Is this not remarkable to read in an age dominated by relativism and multiculturalism? We may think today that morality changes with the individual, right and wrong different in one nation than in another, but our fathers did not think that. They thought rather than our rights are written “as with a sunbeam, in the whole volume of human nature by the hand of Divinity itself” (Alexander Hamilton).
Look about the world today and you will see that many powerful nations proclaim precisely the opposite of the Declaration of Independence. The doctrine of China, official and lately reiterated, is that the suppression of religion and free speech by the privileged and the powerful is the only proper form of “democracy”. When the Russian government cooks elections, arrests candidates, expropriates the property of it opponents, it sneers that it acts for the motherland. If in these countries the people are allowed to work and to save for their families, it is because the interest of the state justifies it. If that interest changes, then their rights are forfeit. Notice the class politics of the current presidential race: does this idea not have a foothold here, too?
We might remember then, this Fourth of July, that our nation may not be perfect, but it can make a claim available to no other: in the name of the rights of all, it was built from the first to belong to its people and not to their rulers.

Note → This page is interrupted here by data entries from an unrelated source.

(** ** What users are offered *)

Lemma allowed_by_admin s text k m : Personal.theAdminConfig s = Some (Sidebar.adminConfig text) → m ≠ "" →
  Personal.isAllowedByAdmin s k m = true ↔
  ∃ section, obj_get (Sidebar.adminConfig text) k = Some section ∧ Sidebar.enabled section = true ∧
    truthy (prop_opt (VObj section) m) = true.
Proof.
  intros Hc Hm. unfold Personal.isAllowedByAdmin. rewrite Hc. rewrite (bool_decide_false (m = "")) by done. simpl.
  unfold Sidebar.enabled. destruct (obj_get (Sidebar.adminConfig text) k) as [sec|]; simpl.
  - rewrite andb_true_iff. split; [|by intros (? & [= <-] & ?)]. intros [? ?]. by exists sec.
  - naive_solver.
Qed.

Lemma offered_allowed perms s k m :
  m ∈ Personal.offered perms s k → Personal.isAllowedByAdmin s k m = true ∧ m ∈ mjoin Admin.sectionConfigs.*2 ∧
    Permissions.isSidebarModuleAllowed perms k m = true.
Proof.
  unfold Personal.offered. rewrite list_elem_of_filter. intros [Ha Hin]. split; [done|].
  destruct (obj_get _ k) as [ms|] eqn:Hg; simpl in Hin; [|by apply elem_of_nil in Hin].
  apply obj_get_elem_of in Hg. unfold Personal.sectionConfigs in Hg.
  apply list_elem_of_filter in Hg as [_ ([k' ms'] & [= -> ->] & Hin')%list_elem_of_fmap].
  apply list_elem_of_filter in Hin as [Hp Hin]. apply list_elem_of_filter in Hin' as [_ Hin']. split; [|done].
  apply list_elem_of_join. exists ms'. split; [done|]. apply list_elem_of_fmap. by exists (k', ms').
Qed.

(** Every switch a user is offered has an effect: for an offered module,
    whatever was clicked before saving, the module is shown exactly when the
    switches of its section and of the module are on; and only modules the
    permissions of the user allow are offered. *)
Theorem offered_switch_effective (perms : jsval) (s : Personal.page) (text : option string) (u : obj) (ucs : list click)
    (k m : string) :
  config_json u → Personal.theAdminConfig s = Some (Sidebar.adminConfig text) → m ∈ Personal.offered perms s k →
  Permissions.isSidebarModuleAllowed perms k m = true ∧
  (Sidebar.isModuleVisible (Sidebar.finalConfig (Sidebar.adminConfig text)
     (Sidebar.user_config_of (Sidebar.adminConfig text) (Ok (self_answer (stringify (clicks (VObj u) ucs)))))) k m = true ↔
   user_switch u ucs k "enabled" = true ∧ user_switch u ucs k m = true).
Proof.
  intros Hu Hc (Ha & Hm & Hp)%offered_allowed. split; [done|].
  assert (Sidebar.ordinary m) as Ho.
  { unfold Sidebar.ordinary. vm_compute in Hm. intros H. set_solver. }
  assert (m ≠ "") as Hne by (intros ->; apply Ho; left).
  apply (allowed_by_admin s text k m Hc Hne) in Ha.
  destruct (clicks_config u ucs Hu) as (u' & -> & Hu' & Hvu). destruct (stringify_obj u' (proj1 Hu')) as [Hnu Hpu].
  assert (∀ admin, Sidebar.user_config_of admin (Ok (self_answer (stringify (VObj u')))) = VObj u') as ->.
  { intros admin. unfold Sidebar.user_config_of, Sidebar.fetched. simpl. unfold mbind, res_bind.
    by rewrite bool_decide_false, Hpu. }
  rewrite Sidebar.module_visible by (done || apply Sidebar.adminConfig_ok).
  rewrite !(user_switch_value u ucs u') by done. naive_solver.
Qed.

It is not given to any nation to be guaranteed preeminence of power; certainly we did not have it at our beginning, and we may not have it in future. Never mind: if we cling to the principles that brought us to life, we will use whatever power we have for good. If others nations do that, we can live with them in peace and celebrate their strength as much as they. If they do not, then we should remember the resolution of our fathers before a certain despotic King.
The Declaration, you see, remains “the last, best hope of mankind on earth.”